Only lines with the word "context" are needed; collect each of them from the listing below.

**** Material for this exercise

(** * GroupCache (src/groupCache.ts): a promise-heap model of the cache and its
    stale-while-revalidate refresh coordination.

    The TypeScript class keeps two objects used as maps from subscription id
    to promise ([updates], the refreshes in flight, and [current], the last
    successful refresh), the tracked default subscription, and it talks to
    three collaborators: the login watcher ([lookupCredentials]), the
    subscription watcher (its [subscriptions] and its update notification)
    and the remote listing call of the resource management client.

    Promises are mutable cells of a heap, [then] registers reactions on a
    cell, settled cells queue reaction jobs on the microtask queue, and
    [setTimeout] adds a timer to the timer list; the host's event loop is a
    total step function over events.  The own properties of the two objects
    are the entries of a [gmap]; a read also finds what an object literal
    inherits from [Object.prototype]. *)

From stdpp Require Import base option list gmap strings fin_maps.

(** ** Data *)

Record Group := { group_id : string; group_name : string }.

Record Subscription := {
  sub_id : string;
  tenantId : string;
  isDefault : bool
}.

(** [ServiceClientCredentials] is opaque to the cache. *)
Inductive ServiceClientCredentials := Token (t : string).

Inductive error :=
  | UIError (message : string)
  | ListError (message : string)
  | TypeError (message : string).

(** The message of line 49, whose quotation marks are code point 34. *)
Definition not_logged_in : string :=
  let q := String (Ascii.ascii_of_nat 34) EmptyString in
  "Not logged in, use " +:+ q +:+ "az login" +:+ q +:+ " to do so.".

Inductive outcome :=
  | Fulfilled (groups : list Group)
  | Rejected (err : error).

(** A promise is its index in the heap. *)
Abbreviation promise := nat (only parsing).

(** The properties of [Object.prototype].  [current] and [updates] are
    object literals (lines 22-23) and inherit them. *)
Definition Object_prototype : list string :=
  ["constructor"; "__defineGetter__"; "__defineSetter__"; "hasOwnProperty";
   "__lookupGetter__"; "__lookupSetter__"; "isPrototypeOf";
   "propertyIsEnumerable"; "toString"; "valueOf"; "__proto__";
   "toLocaleString"].

(** What a read of [current] or [updates] returns when it is not
    [undefined]: a promise stored there, or the property of
    [Object.prototype] of that name.  An inherited value is a function (for
    [__proto__], the prototype object): it is truthy and it has no [then]
    and no [catch]. *)
Inductive value :=
  | VPromise (p : promise)
  | VInherited (name : string).

Coercion VPromise : nat >-> value.

(** What a promise is settled with: the outcome of a listing, or a value
    that is not a list of groups. *)
Inductive settlement :=
  | Of (o : outcome)
  | FulfilledWith (name : string).

Coercion Of : outcome >-> settlement.

(** The callbacks this file passes to [then]:
    - [RForward d]: the resolving functions of [d] (an adopted thenable, an
      awaited promise, an element of [Promise.race]);
    - [RCatch d c]: [.catch(() => current)] with derived promise [d];
    - [RDone id u]: the completion handlers of lines 66-72. *)
Inductive reaction :=
  | RForward (d : promise)
  | RCatch (d : promise) (c : value)
  | RDone (id : string) (u : promise).

Inductive cell :=
  | Pending (rs : list reaction)
  | Settled (o : settlement).

(** Microtasks: a reaction job, or the job that adopts the state of the
    thenable [c] a promise [d] was resolved with. *)
Inductive job :=
  | JReact (r : reaction) (o : settlement)
  | JAdopt (d c : promise).

(** [setTimeout(resolve, 500, current)]: at [due], resolve [tpromise] with
    [tvalue]. *)
Record timer := { due : nat; tpromise : promise; tvalue : value }.

(** One invocation of the remote listing operation. *)
Record call := {
  call_credentials : ServiceClientCredentials;
  call_subscription : string;
  call_promise : promise
}.

Record state := {
  heap : list cell;
  jobs : list job;
  timers : list timer;
  now : nat;
  (* GroupCache fields *)
  current : gmap string promise;
  updates : gmap string promise;
  defaultSubscription : option Subscription;
  (* collaborators *)
  subscriptions : list Subscription;
  login : gmap string ServiceClientCredentials;
  (* observable effects *)
  calls : list call;
  lookups : list string;
  console : list error
}.

Definition set_heap (f : list cell → list cell) (s : state) : state :=
  {| heap := f (heap s); jobs := jobs s; timers := timers s; now := now s;
     current := current s; updates := updates s;
     defaultSubscription := defaultSubscription s;
     subscriptions := subscriptions s; login := login s;
     calls := calls s; lookups := lookups s; console := console s |}.
Definition set_jobs (f : list job → list job) (s : state) : state :=
  {| heap := heap s; jobs := f (jobs s); timers := timers s; now := now s;
     current := current s; updates := updates s;
     defaultSubscription := defaultSubscription s;
     subscriptions := subscriptions s; login := login s;
     calls := calls s; lookups := lookups s; console := console s |}.
Definition set_timers (f : list timer → list timer) (s : state) : state :=
  {| heap := heap s; jobs := jobs s; timers := f (timers s); now := now s;
     current := current s; updates := updates s;
     defaultSubscription := defaultSubscription s;
     subscriptions := subscriptions s; login := login s;
     calls := calls s; lookups := lookups s; console := console s |}.
Definition set_now (f : nat → nat) (s : state) : state :=
  {| heap := heap s; jobs := jobs s; timers := timers s; now := f (now s);
     current := current s; updates := updates s;
     defaultSubscription := defaultSubscription s;
     subscriptions := subscriptions s; login := login s;
     calls := calls s; lookups := lookups s; console := console s |}.
Definition set_current (f : gmap string promise → gmap string promise)
    (s : state) : state :=
  {| heap := heap s; jobs := jobs s; timers := timers s; now := now s;
     current := f (current s); updates := updates s;
     defaultSubscription := defaultSubscription s;
     subscriptions := subscriptions s; login := login s;
     calls := calls s; lookups := lookups s; console := console s |}.
Definition set_updates (f : gmap string promise → gmap string promise)
    (s : state) : state :=
  {| heap := heap s; jobs := jobs s; timers := timers s; now := now s;
     current := current s; updates := f (updates s);
     defaultSubscription := defaultSubscription s;
     subscriptions := subscriptions s; login := login s;
     calls := calls s; lookups := lookups s; console := console s |}.
Definition set_defaultSubscription (d : option Subscription) (s : state)
    : state :=
  {| heap := heap s; jobs := jobs s; timers := timers s; now := now s;
     current := current s; updates := updates s;
     defaultSubscription := d;
     subscriptions := subscriptions s; login := login s;
     calls := calls s; lookups := lookups s; console := console s |}.
Definition set_subscriptions (l : list Subscription) (s : state) : state :=
  {| heap := heap s; jobs := jobs s; timers := timers s; now := now s;
     current := current s; updates := updates s;
     defaultSubscription := defaultSubscription s;
     subscriptions := l; login := login s;
     calls := calls s; lookups := lookups s; console := console s |}.
Definition set_login (l : gmap string ServiceClientCredentials) (s : state)
    : state :=
  {| heap := heap s; jobs := jobs s; timers := timers s; now := now s;
     current := current s; updates := updates s;
     defaultSubscription := defaultSubscription s;
     subscriptions := subscriptions s; login := l;
     calls := calls s; lookups := lookups s; console := console s |}.
Definition set_calls (f : list call → list call) (s : state) : state :=
  {| heap := heap s; jobs := jobs s; timers := timers s; now := now s;
     current := current s; updates := updates s;
     defaultSubscription := defaultSubscription s;
     subscriptions := subscriptions s; login := login s;
     calls := f (calls s); lookups := lookups s; console := console s |}.
Definition set_lookups (f : list string → list string) (s : state) : state :=
  {| heap := heap s; jobs := jobs s; timers := timers s; now := now s;
     current := current s; updates := updates s;
     defaultSubscription := defaultSubscription s;
     subscriptions := subscriptions s; login := login s;
     calls := calls s; lookups := f (lookups s); console := console s |}.
Definition set_console (f : list error → list error) (s : state) : state :=
  {| heap := heap s; jobs := jobs s; timers := timers s; now := now s;
     current := current s; updates := updates s;
     defaultSubscription := defaultSubscription s;
     subscriptions := subscriptions s; login := login s;
     calls := calls s; lookups := lookups s; console := f (console s) |}.

(** [o[k]] on one of the two objects: the own property, else the inherited
    one, else [undefined]. *)
Definition get (o : gmap string promise) (k : string) : option value :=
  match o !! k with
  | Some p => Some (VPromise p)
  | None =>
      if decide (k ∈ Object_prototype) then Some (VInherited k) else None
  end.
Lemma perfect_no_single_child h : forall t,
  perfect h t -> no_single_child t = true.
Proof.
  induction h as [|h IH]; intros [|p l r] H; simpl in H; try contradiction.
  - reflexivity.
  - destruct H as [Hl Hr]. simpl.
    rewrite (perfect_is_none _ _ Hl), (perfect_is_none _ _ Hr).
    rewrite (IH _ Hl), (IH _ Hr), eqb_reflx. reflexivity.
Qed.

(** ** Properties of the tree builder *)

(** A returned tree is perfect, of height [max_layers - curr_layer] (no
    node when that is not positive), and its root stores [p_0]. *)
Lemma create_tree_perfect draws fuel : forall n p_0 theta_0 max_layers
    curr_layer w t w',
  Z.to_nat (max_layers - curr_layer) = n ->
  create_tree draws fuel p_0 theta_0 max_layers curr_layer w = Some (t, w') ->
  perfect n t /\ root_is p_0 t.
Proof.
  induction n as [|n IH]; intros p_0 theta_0 max_layers curr_layer w t w' Hn H.
  - rewrite create_tree_stop in H by lia.
    injection H as <- _. simpl. auto.
  - rewrite create_tree_step in H by lia.
    apply bind_Some in H as (z & w1 & _ & H).
    apply bind_Some in H as (theta & w2 & _ & H).
    apply bind_Some in H as (phi & w3 & _ & H).
    apply bind_Some in H as ([p_rad p_f] & w4 & _ & H).
    apply bind_Some in H as (l & w5 & Hl & H).
    apply bind_Some in H as (r & w6 & Hr & H).
    injection H as <- _.
    apply IH in Hl; [|lia]. apply IH in Hr; [|lia].
    simpl. intuition.
Qed.

Lemma create_tree_mono draws fuel fuel' : (fuel <= fuel')%nat ->
  forall n p_0 theta_0 max_layers curr_layer w r,
  Z.to_nat (max_layers - curr_layer) = n ->
  create_tree draws fuel p_0 theta_0 max_layers curr_layer w = Some r ->
  create_tree draws fuel' p_0 theta_0 max_layers curr_layer w = Some r.
Proof.
  intros Hle.
  induction n as [|n IH]; intros p_0 theta_0 max_layers curr_layer w r Hn H.
  - rewrite create_tree_stop in * by lia. exact H.
  - rewrite create_tree_step in * by lia. destruct r as [t w'].
    apply bind_Some in H as (z & w1 & Hz & H).
    apply bind_Some in H as (theta & w2 & Ht & H).
    apply bind_Some in H as (phi & w3 & Hp & H).
    apply bind_Some in H as ([p_rad p_f] & w4 & Hs & H).
    apply bind_Some in H as (l & w5 & Hl & H).
    apply bind_Some in H as (r & w6 & Hr & H).
    rewrite (bind_run _ _ _ _ _ (gen_z_val_mono _ _ _ _ _ Hle Hz)).
    rewrite (bind_run _ _ _ _ _ (gen_theta_val_mono _ _ _ _ _ Hle Ht)).
    rewrite (bind_run _ _ _ _ _ Hp), (bind_run _ _ _ _ _ Hs).
    apply IH in Hl; [|lia]. apply IH in Hr; [|lia].
    rewrite (bind_run _ _ _ _ _ Hl), (bind_run _ _ _ _ _ Hr).
    exact H.
Qed.

(** With draws that every rejection loop eventually accepts, the builder
    returns once the loops are given enough fuel. *)
Lemma create_tree_total draws : eventually_accepts draws ->
  forall n p_0 theta_0 max_layers curr_layer w,
  Z.to_nat (max_layers - curr_layer) = n ->
  exists fuel r,
    create_tree draws fuel p_0 theta_0 max_layers curr_layer w = Some r.
Proof.
  intros Hd.
  induction n as [|n IH]; intros p_0 theta_0 max_layers curr_layer w Hn.
  - exists O. rewrite create_tree_stop by lia. eexists. reflexivity.
  - destruct (gen_z_val_total _ Hd w) as (f1 & [z w1] & Hz).
    destruct (gen_theta_val_total _ Hd w1) as (f2 & [theta w2] & Ht).
    pose proof (gen_phi_val_run draws w2) as Hp.
    set (phi := draws (rand_pos w2) * PI / 2) in Hp.
    pose proof (split_run p_0 z theta_0 theta phi
                  (mkWorld (S (rand_pos w2)) (np_precision w2) (log w2)))
      as Hs.
    cbv zeta in Hs.
    match type of Hs with _ = Some ((?a, ?b), ?w4) =>
      destruct (IH a (theta_0 + theta) max_layers (curr_layer + 1)%Z w4
                  ltac:(lia)) as (f3 & [l w5] & Hl);
      destruct (IH b (theta_0 - theta) max_layers (curr_layer + 1)%Z w5
                  ltac:(lia)) as (f4 & [r w6] & Hr)
    end.
    set (fuel := Nat.max (Nat.max f1 f2) (Nat.max f3 f4)).
    assert (H1 : (f1 <= fuel)%nat) by (subst fuel; lia).
    assert (H2 : (f2 <= fuel)%nat) by (subst fuel; lia).
    assert (H3 : (f3 <= fuel)%nat) by (subst fuel; lia).
    assert (H4 : (f4 <= fuel)%nat) by (subst fuel; lia).
    apply (gen_z_val_mono _ _ _ _ _ H1) in Hz.
    apply (gen_theta_val_mono _ _ _ _ _ H2) in Ht.
    eapply (create_tree_mono _ _ _ H3) in Hl; [|reflexivity].
    eapply (create_tree_mono _ _ _ H4) in Hr; [|reflexivity].
    exists fuel. eexists.
    rewrite create_tree_step by lia.
    rewrite (bind_run _ _ _ _ _ Hz), (bind_run _ _ _ _ _ Ht).
    rewrite (bind_run _ _ _ _ _ Hp), (bind_run _ _ _ _ _ Hs).
    rewrite (bind_run _ _ _ _ _ Hl), (bind_run _ _ _ _ _ Hr).
    reflexivity.
Qed.

(** One layer, built from the generator that always draws [0.0]. *)
Lemma create_tree_one_layer p_0 theta_0 w :
  exists w',
    create_tree zero_draws 1 p_0 theta_0 1 0 w
    = Some (Parton p_0 NoneRef NoneRef, w').
Proof.
  rewrite create_tree_step by lia.
  rewrite (bind_run _ _ _ _ _ (gen_z_val_zero_draws _ _)).
  rewrite (bind_run _ _ _ _ _ (gen_theta_val_zero_draws _ _)).
  rewrite (bind_run _ _ _ _ _ (gen_phi_val_run _ _)).
  rewrite (bind_run _ _ _ _ _ (split_run _ _ _ _ _ _)).
  rewrite !create_tree_stop by lia.
  eexists. reflexivity.
Qed.

(** The last layer, built from the generator that always draws [0.0]. *)
Lemma create_tree_last_layer p_0 theta_0 max_layers w :
  exists w',
    create_tree zero_draws 1 p_0 theta_0 max_layers (max_layers - 1) w
    = Some (Parton p_0 NoneRef NoneRef, w').
Proof.
  rewrite create_tree_step by lia.
  rewrite (bind_run _ _ _ _ _ (gen_z_val_zero_draws _ _)).
  rewrite (bind_run _ _ _ _ _ (gen_theta_val_zero_draws _ _)).
  rewrite (bind_run _ _ _ _ _ (gen_phi_val_run _ _)).
  rewrite (bind_run _ _ _ _ _ (split_run _ _ _ _ _ _)).
  rewrite !create_tree_stop by lia.
  eexists. reflexivity.
Qed.

(** Two layers, built from the generator that always draws [0.0]. *)
Lemma create_tree_two_layers p_0 theta_0 w :
  exists d_l d_r w',
    create_tree zero_draws 1 p_0 theta_0 2 0 w
    = Some (Parton p_0 (Parton d_l NoneRef NoneRef)
                       (Parton d_r NoneRef NoneRef), w').
Proof.
  rewrite create_tree_step by lia.
  rewrite (bind_run _ _ _ _ _ (gen_z_val_zero_draws _ _)).
  rewrite (bind_run _ _ _ _ _ (gen_theta_val_zero_draws _ _)).
  rewrite (bind_run _ _ _ _ _ (gen_phi_val_run _ _)).
  rewrite (bind_run _ _ _ _ _ (split_run _ _ _ _ _ _)).
  cbv zeta. change (0 + 1)%Z with (2 - 1)%Z.
  match goal with |- context [create_tree _ _ ?a ?th 2 (2 - 1)] =>
    match goal with |- context [M.bind (create_tree _ _ a th 2 (2 - 1)) _ ?w0] =>
      destruct (create_tree_last_layer a th 2 w0) as [w5 Hl]
    end
  end.
  rewrite (bind_run _ _ _ _ _ Hl).
  match goal with |- context [M.bind (create_tree _ _ ?b ?th 2 (2 - 1)) _ w5] =>
    destruct (create_tree_last_layer b th 2 w5) as [w6 Hr]
  end.
  rewrite (bind_run _ _ _ _ _ Hr).
  do 3 eexists. reflexivity.
Qed.

(** C2.  For every [max_layers >= 0], a tree returned by
    [create_tree p_0 theta_0 max_layers 0] has exactly [2^max_layers - 1]
    nodes and every leaf at depth exactly [max_layers], whatever is drawn;
    for [max_layers = 1] it is a single node that stores [p_0] and has no
    child.  The builder does return, given enough fuel, whenever the draws
    let every rejection loop accept. *)
Theorem create_tree_complete draws p_0 theta_0 max_layers :
  (0 <= max_layers)%Z ->
  (forall fuel w t w',
      create_tree draws fuel p_0 theta_0 max_layers 0 w = Some (t, w') ->
      Z.of_nat (size t) = (2 ^ max_layers - 1)%Z
      /\ Forall (fun d => d = max_layers) (leaf_depths 1 t)
      /\ (max_layers = 1%Z -> t = Parton p_0 NoneRef NoneRef))
  /\ (eventually_accepts draws ->
      forall w, exists fuel t w',
        create_tree draws fuel p_0 theta_0 max_layers 0 w = Some (t, w')).
Proof.
  intros Hm. split.
  - intros fuel w t w' H.
    apply (create_tree_perfect _ _ (Z.to_nat max_layers)) in H;
      [|rewrite Z.sub_0_r; reflexivity].
    destruct H as [Hp Hroot]. split; [|split].
    + apply perfect_size in Hp.
      apply (f_equal Z.of_nat) in Hp.
      rewrite Nat2Z.inj_succ, Nat2Z.inj_pow, Z2Nat.id in Hp by lia.
      simpl Z.of_nat in Hp. lia.
    + eapply Forall_impl; [|apply (perfect_leaf_depths _ _ 1%Z Hp)].
      cbv beta. intros d ->. lia.
    + intros ->. change (Z.to_nat 1) with 1%nat in Hp.
      destruct t as [|d [|? ? ?] [|? ? ?]]; simpl in Hp;
        try tauto.
      simpl in Hroot. subst d. reflexivity.
  - intros Hd w.
    destruct (create_tree_total _ Hd (Z.to_nat max_layers) p_0 theta_0
                max_layers 0%Z w ltac:(rewrite Z.sub_0_r; reflexivity))
      as (fuel & [t w'] & H).
    exists fuel, t, w'. exact H.
Qed.

Lemma create_tree_complete_witness :
  (0 <= 1)%Z
  /\ exists t w',
      create_tree zero_draws 1 (mkRowVec 1 0 0) 0 1 0 fresh_world
      = Some (t, w')
      /\ Z.of_nat (size t) = (2 ^ 1 - 1)%Z
      /\ Forall (fun d => d = 1%Z) (leaf_depths 1 t)
      /\ (1%Z = 1%Z -> t = Parton (mkRowVec 1 0 0) NoneRef NoneRef).
Proof.
  assert (Hm : (0 <= 1)%Z) by lia.
  split; [exact Hm|].
  destruct (create_tree_one_layer (mkRowVec 1 0 0) 0 fresh_world) as [w' H].
  exists (Parton (mkRowVec 1 0 0) NoneRef NoneRef), w'.
  split; [exact H|].
  exact (proj1 (create_tree_complete zero_draws (mkRowVec 1 0 0) 0 1 Hm)
               1%nat fresh_world _ _ H).
Defined.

********

**Written solution:**
  match goal with |- context [create_tree _ _ ?a ?th 2 (2 - 1)] =>
    match goal with |- context [M.bind (create_tree _ _ a th 2 (2 - 1)) _ ?w0] =>
  match goal with |- context [M.bind (create_tree _ _ ?b ?th 2 (2 - 1)) _ w5] =>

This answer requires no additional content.